WORK INSTRUCTIONS — In the records below, find the line with "is_rename m t = false →" and the line with "subst m m' t t'.". Print both exactly, along with every line between them, and no other line.

************

Lemma neighbours_listed a a' c c' ea ea' ec ec' file :
  presents v y → keyed_by_id x → neighbours a a' c c' ea ea' ec ec' file →
  removed_metas x v scope ≡ₚ [meta_of a ea file; meta_of a' ea' file] ∧
  all_added sha256_hex x v scope ≡ₚ [to_added sha256_hex x c ec; to_added sha256_hex x c' ec'].
Proof.
  intros Hv Hk Hn. pose proof (presents_entities _ _ Hv) as Hve.
  destruct Hn as [[Hia Hic] [Hoa Hoa'] [Hnc Hnc'] (Hfc & Hfc' & Hfa & Hfa') Hgone Hcome Hsc
    (Hf1 & Hf2 & Hf3 & Hf4) (Hname & Hname' & Hdiff) _ _].
  pose proof (member_of_scope file Hsc) as Hm. split.
  - apply NoDup_Permutation.
    + apply (NoDup_fmap_1 meta_id). apply (NoDup_meta_ids x v scope _ Hve).
    + apply NoDup_cons. split; [|apply NoDup_singleton]. rewrite list_elem_of_singleton.
      intros [=]. done.
    + intros m. rewrite (elem_of_metas x v scope m _ Hve). rewrite elem_of_cons, list_elem_of_singleton.
      split.
      * intros (en & Hi & Hin & Hx & ->). simpl in *.
        destruct (Hgone (meta_id m)) as [Heq|Heq]; [by rewrite Hi|done|done|left|right];
          rewrite Heq in *; simplify_eq; unfold meta_of; [by rewrite Hf1|by rewrite Hf2].
      * unfold entity_in_scope. rewrite !(shown_file_of _ _ Hve).
        intros [-> | ->]; simpl; [exists ea|exists ea']; rewrite ?Hf1, ?Hf2; done.
  - apply NoDup_Permutation.
    + apply (NoDup_fmap_1 (λ t, EntityDiff.id (added_entity t))).
      eapply sublist_NoDup; [|by apply in_scope_new_ids]. apply NoDup_entries.
    + apply NoDup_cons. split; [|apply NoDup_singleton]. rewrite list_elem_of_singleton.
      intros Heq%(f_equal added_entity). rewrite !to_added_entity in Heq. congruence.
    + intros t. rewrite elem_of_news, elem_of_cons, list_elem_of_singleton.
      setoid_rewrite (shown_contains _ _ Hve). unfold EntityIndex.contains_function.
      setoid_rewrite bool_decide_eq_false. setoid_rewrite <- eq_None_not_Some. split.
      * intros (i & en & Hi & Hin & Hy & ->). destruct (Hcome i) as [->| ->]; simplify_eq; eauto.
      * unfold entity_in_scope_new. intros [-> | ->]; [exists c, ec|exists c', ec'];
          rewrite ?Hf3, ?Hf4; done.
Qed.
Lemma renamed_functions ds es syms s :
  EntityIndex.function_index (apply_renamed_entities sha256_hex ds (es, syms, s)).1.1 =
  foldl (λ m d, move_key (old_id d) (new_id d) m) (EntityIndex.function_index es) ds.
Proof.
  assert (∀ st : Stores, EntityIndex.function_index (foldl (apply_renamed_entity sha256_hex) st ds).1.1 =
    foldl (λ m d, move_key (old_id d) (new_id d) m) (EntityIndex.function_index st.1.1) ds) as Hall.
  { induction ds as [|d ds IH]; intros [[es0 syms0] s0]; [done|]. cbn [foldl]. by rewrite IH. }
  unfold apply_renamed_entities. specialize (Hall (es, syms, s)). simpl in Hall. rewrite <- Hall.
  by destruct (foldl _ (es, syms, s) ds) as [[es' syms'] s'].
Qed.

(** The matching of two entities on either side that fit crosswise only. *)
Lemma match_two m m' t t' metas news :
  is_rename m t = false → is_rename m' t' = false → is_rename m t' = true → is_rename m' t = true →
  metas ≡ₚ [m; m'] → news ≡ₚ [t; t'] →
  ∃ pairs matched, match_renames metas news [] [] = (pairs, matched) ∧
    pairs ≡ₚ [(m, t'); (m', t)] ∧ matched ≠ [] ∧ drop_indices matched 0 news = [].
Proof.
  intros H1 H2 H3 H4 Hm Hn. symmetry in Hm, Hn. apply Permutation_length_2_inv in Hm as [-> | ->],
    Hn as [-> | ->]; cbn [match_renames find_rename]; rewrite ?H1, ?H2, ?H3, ?H4, ?andb_true_r,
    ?andb_false_r; simpl; rewrite ?H1, ?H2, ?H3, ?H4; simpl.
  all: eexists _, _; split; [reflexivity|]; split_and!; [|done|reflexivity]; try done; by constructor.
Qed.

(** C17. Two entities of one kind that start within two lines of each other are
    taken for renamed into each other when their file is read again unchanged,
    in whatever order the hash maps are visited: nothing is removed or added,
    and after the delta each of the two new ids holds the other entity. *)
Theorem reread_neighbours_are_swapped a a' c c' ea ea' ec ec' file u y' u' :
  presents v y → keyed_by_id x → neighbours a a' c c' ea ea' ec ec' file →
  removed_entities delta = [] ∧ added_entities delta = [] ∧
  renamed_entities delta ≡ₚ
    [rename_of (meta_of a ea file, to_added sha256_hex x c' ec');
     rename_of (meta_of a' ea' file, to_added sha256_hex x c ec)] ∧
  (apply_delta sha256_hex shard delta y u = Some (y', u') →
   functions y' !! c' = Some ea ∧ functions y' !! c = Some ea').
Proof.
  intros Hv Hk Hn. destruct (neighbours_listed a a' c c' ea ea' ec ec' file Hv Hk Hn) as [Hm Ha].
  destruct Hn as [[Hia Hic] [Hoa Hoa'] [Hnc Hnc'] (Hfc & Hfc' & Hfa & Hfa') _ _ Hsc
    (Hf1 & Hf2 & Hf3 & Hf4) (Hname & Hname' & Hdiff) [Hkind Hkind'] [Hline Hline']].
  set (m := meta_of a ea file) in *. set (m' := meta_of a' ea' file) in *.
  set (t := to_added sha256_hex x c ec) in *. set (t' := to_added sha256_hex x c' ec') in *.
  assert (is_rename m t = false ∧ is_rename m' t' = false ∧
               is_rename m t' = true ∧ is_rename m' t = true) as (Hmt & Hmt' & Hr & Hr').
  { subst m m' t t'.
    rewrite !(is_rename_in_file _ _ c _ file Hf3), !(is_rename_in_file _ _ c' _ file Hf4).
    split_and!.
    - rewrite Hname, (bool_decide_true (EntityIndex.entity_name ec = _)) by done. apply andb_false_r.
    - rewrite Hname', (bool_decide_true (EntityIndex.entity_name ec' = _)) by done. apply andb_false_r.
    - rewrite (bool_decide_true (EntityDiff.kind _ = _)), (proj2 (Z.leb_le _ _) Hline) by done.
      by rewrite bool_decide_false by congruence.
    - rewrite (bool_decide_true (EntityDiff.kind _ = _)), (proj2 (Z.leb_le _ _) Hline') by done.
      by rewrite bool_decide_false by congruence. }
  destruct (match_two m m' t t' _ _ Hmt Hmt' Hr Hr' Hm Ha) as (pairs & matched & H1 & H2 & H3 & H4).
  assert (Hd : compute_entity_diff sha256_hex x v scope = ([], [], map rename_of pairs)).
  { unfold compute_entity_diff. rewrite H1.
    assert (Hids : map meta_id (removed_metas x v scope) ⊆ map old_id (map rename_of pairs)).
    { intros i Hi. rewrite Hm in Hi. rewrite map_map. simpl. rewrite H2. set_solver. }
    destruct matched as [|k matched]; [done|]. rewrite H4.
    destruct (map rename_of pairs) as [|r rs] eqn:Er.
    - assert (length pairs = 2%nat) as Hl by (rewrite H2; done).
      rewrite <- (length_map rename_of pairs), Er in Hl. done.
    - rewrite retain_none; [done|]. intros i Hi. apply negb_false_iff, bool_decide_eq_true. auto. }
  rewrite compute_delta_eq. unfold compare_indexes. rewrite Hd. cbn [fst snd].
  split_and!; [done..| |].
  { change (map rename_of pairs ≡ₚ map rename_of [(m, t'); (m', t)]). by rewrite H2. }
  intros Hap. apply apply_delta_inv in Hap. cbn [added_entities apply_added_entities foldl] in Hap.
  unfold changed_stores in Hap. cbn [removed_entities renamed_entities apply_removed_entities foldl] in Hap.
  apply (f_equal (λ st, EntityIndex.function_index st.1)) in Hap. cbn [fst] in Hap.
  rewrite renamed_functions, removed_files_functions in Hap. rewrite Hap.
  assert (Hnew : new_id (rename_of (m, t')) = c' ∧ new_id (rename_of (m', t)) = c).
  { subst t t'. cbn. rewrite !to_added_entity. split; by apply Hk. }
  destruct Hnew as [Hn1 Hn2].
  assert (c' ≠ a' ∧ c' ≠ a ∧ c ≠ a' ∧ c ≠ a) as (Hne1 & Hne2 & Hne3 & Hne4)
    by (split_and!; congruence).
  assert (Hcross : ∀ m0 : gmap EntityId Entity, m0 !! a = Some ea → m0 !! a' = Some ea' →
    move_key a' c (move_key a c' m0) !! c' = Some ea ∧
    move_key a' c (move_key a c' m0) !! c = Some ea' ∧
    move_key a c' (move_key a' c m0) !! c' = Some ea ∧
    move_key a c' (move_key a' c m0) !! c = Some ea').
  { intros m0 Ha1 Ha2. unfold move_key. rewrite Ha1, Ha2.
    rewrite !(lookup_insert_ne _ c'), !(lookup_insert_ne _ c), !(lookup_delete_ne _ a),
      !(lookup_delete_ne _ a'), Ha1, Ha2 by done.
    by rewrite !lookup_insert_eq, !lookup_insert_ne, !lookup_delete_ne, !lookup_insert_eq by done. }
  destruct (Hcross (functions y) Hoa Hoa') as (C1 & C2 & C3 & C4).
  symmetry in H2. apply Permutation_length_2_inv in H2 as [-> | ->]; cbn [map foldl];
    rewrite Hn1, Hn2; done.
Qed.
(** *** Relations the delta does not look at *)

(** The states of the relations on the way to the result. *)
Lemma replay_states u y' u' :
  comparable sha256_hex x y v e b cfg scope →
  apply_delta sha256_hex shard delta y u = Some (y', u') →
  ∃ rels, relations_ok rels ∧ same_files (changed_stores sha256_hex delta y).2 rels ∧
    (∀ c, edges_of c rels =
          without (map relation_identity (removed_relations delta))
            (edges_of c (changed_stores sha256_hex delta y).2)) ∧
    relations y' = apply_file_relation_diffs (file_relation_diffs delta)
                     (apply_added_relations (added_relations delta) rels).
Proof.
  intros HC Ha.
  destruct (changed_relations sha256_hex x y v e b cfg scope HC) as (T1 & T2 & T3 & _).
  destruct (apply_removed_relations shard (removed_relations delta) (changed_stores sha256_hex delta y).2)
    as [rels|] eqn:H1; [|by rewrite (apply_delta_blocks _ _ _ _ _ H1) in Ha].
  destruct (removed_relations_spec shard _ _ _ _ T1 H1) as (H2 & [H3 H4] & H5).
  destruct (apply_delta_parts sha256_hex shard delta y u rels H1) as (z1 & u1 & H6 & H7 & _).
  exists rels. split_and!; [|done..|congruence].
  apply (tracked_relations (λ i, i ∈ removed_entities delta)); [done| |].
  - by apply (files_ok_eq (changed_stores sha256_hex delta y).2).
  - intros i c Hi. apply (nothing_leads_to_removed shard x v (relations y) scope _ _
      (ok_entries _ (comparable_new _ _ _ _ _ _ _ _ HC)) (comparable_old _ _ _ _ _ _ _ _ HC)
      (presents_relations _ _ (comparable_view _ _ _ _ _ _ _ _ HC))
      (delta_replayable sha256_hex x y v e b cfg scope HC) _ T3 rels); [|done].
    intros d. rewrite H5. by rewrite compute_delta_eq.
Qed.

Lemma added_relations_files rs s : same_files s (apply_added_relations rs s).
Proof.
  unfold apply_added_relations. revert s. induction rs as [|r rs IH]; intros s; [done|]. cbn [foldl].
  destruct (IH (add_resolved_relation r s)) as [H1 H2], (add_resolved_files r s) as [H3 H4].
  split; congruence.
Qed.

Lemma file_diffs_edges ds s c : edges_of c (apply_file_relation_diffs ds s) = edges_of c s.
Proof.
  unfold apply_file_relation_diffs. revert s. induction ds as [|d ds IH]; intros s; [done|].
  cbn [foldl]. by rewrite IH.
Qed.

(** The relations of the files outside of the scope. *)
Lemma outside_file_edges f u y' u' :
  comparable sha256_hex x y v e b cfg scope →
  apply_delta sha256_hex shard delta y u = Some (y', u') →
  file_in_scope scope f = false → file_edges_of f (relations y') = file_edges_of f (relations y).
Proof.
  intros HC Ha Hf. destruct (replay_states u y' u' HC Ha) as (rels & H1 & [H2 H3] & _ & ->).
  destruct (changed_relations sha256_hex x y v e b cfg scope HC) as (_ & _ & _ & T4).
  set (s := apply_added_relations _ rels).
  destruct (added_relations_files (added_relations delta) rels) as [H6 H7]. fold s in H6, H7.
  assert (file_relation_diffs delta = compute_file_relation_diff x v scope) as ->
    by by rewrite compute_delta_eq.
  destruct (replayed_files x v (relations y) s scope (removed_files delta)) as (_ & _ & _ & H8).
  - apply (presents_relations _ _ (comparable_view _ _ _ _ _ _ _ _ HC)).
  - apply (comparable_old _ _ _ _ _ _ _ _ HC).
  - apply (comparable_new _ _ _ _ _ _ _ _ HC).
  - by apply (files_ok_eq rels); [..|apply H1].
  - intros g. rewrite <- T4. unfold file_edges_of. by rewrite H6, H2.
  - intros g Hg. split; [by eapply removed_file_in_scope|].
    by apply (comparable_files _ _ _ _ _ _ _ _ HC).
  - specialize (H8 f). by rewrite Hf in H8.
Qed.

(** A removed entity is not among the entities of the result. *)
Lemma removed_entity_is_gone i u y' u' :
  comparable sha256_hex x y v e b cfg scope → renamed_entities delta = [] →
  i ∈ removed_entities delta → apply_delta sha256_hex shard delta y u = Some (y', u') →
  functions y' !! i = None.
Proof.
  intros HC Hren Hi Ha. apply apply_delta_inv in Ha.
  destruct (changed_without_renames delta y Hren) as [H6 _].
  pose proof (presents_entities _ _ (comparable_view _ _ _ _ _ _ _ _ HC)) as Hve.
  destruct (added_by_id Hren Hve (comparable_ids _ _ _ _ _ _ _ _ HC)) as (H7 & H8 & _).
  destruct (changed_stores sha256_hex delta y) as [[es syms] s]. cbn [fst snd] in *.
  destruct (added_functions sha256_hex (added_entities delta) es syms H7) as [_ H9].
  rewrite <- Ha in H9. cbn [fst] in H9. rewrite H9.
  - rewrite H6, removed_functions. by rewrite decide_True.
  - intros ([en Hx] & _)%H8. destruct (taken_ids sha256_hex x y v e b cfg scope HC) as [Ht _].
    destruct (Ht i) as [_ Hnone]; [apply elem_of_app; by left|]. congruence.
Qed.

************

FINISHED EXERCISE —
  is_rename m t = false → is_rename m' t' = false → is_rename m t' = true → is_rename m' t = true →
  metas ≡ₚ [m; m'] → news ≡ₚ [t; t'] →
  ∃ pairs matched, match_renames metas news [] [] = (pairs, matched) ∧
    pairs ≡ₚ [(m, t'); (m', t)] ∧ matched ≠ [] ∧ drop_indices matched 0 news = [].
Proof.
  intros H1 H2 H3 H4 Hm Hn. symmetry in Hm, Hn. apply Permutation_length_2_inv in Hm as [-> | ->],
    Hn as [-> | ->]; cbn [match_renames find_rename]; rewrite ?H1, ?H2, ?H3, ?H4, ?andb_true_r,
    ?andb_false_r; simpl; rewrite ?H1, ?H2, ?H3, ?H4; simpl.
  all: eexists _, _; split; [reflexivity|]; split_and!; [|done|reflexivity]; try done; by constructor.
Qed.

(** C17. Two entities of one kind that start within two lines of each other are
    taken for renamed into each other when their file is read again unchanged,
    in whatever order the hash maps are visited: nothing is removed or added,
    and after the delta each of the two new ids holds the other entity. *)
Theorem reread_neighbours_are_swapped a a' c c' ea ea' ec ec' file u y' u' :
  presents v y → keyed_by_id x → neighbours a a' c c' ea ea' ec ec' file →
  removed_entities delta = [] ∧ added_entities delta = [] ∧
  renamed_entities delta ≡ₚ
    [rename_of (meta_of a ea file, to_added sha256_hex x c' ec');
     rename_of (meta_of a' ea' file, to_added sha256_hex x c ec)] ∧
  (apply_delta sha256_hex shard delta y u = Some (y', u') →
   functions y' !! c' = Some ea ∧ functions y' !! c = Some ea').
Proof.
  intros Hv Hk Hn. destruct (neighbours_listed a a' c c' ea ea' ec ec' file Hv Hk Hn) as [Hm Ha].
  destruct Hn as [[Hia Hic] [Hoa Hoa'] [Hnc Hnc'] (Hfc & Hfc' & Hfa & Hfa') _ _ Hsc
    (Hf1 & Hf2 & Hf3 & Hf4) (Hname & Hname' & Hdiff) [Hkind Hkind'] [Hline Hline']].
  set (m := meta_of a ea file) in *. set (m' := meta_of a' ea' file) in *.
  set (t := to_added sha256_hex x c ec) in *. set (t' := to_added sha256_hex x c' ec') in *.
  assert (is_rename m t = false ∧ is_rename m' t' = false ∧
               is_rename m t' = true ∧ is_rename m' t = true) as (Hmt & Hmt' & Hr & Hr').
  { subst m m' t t'.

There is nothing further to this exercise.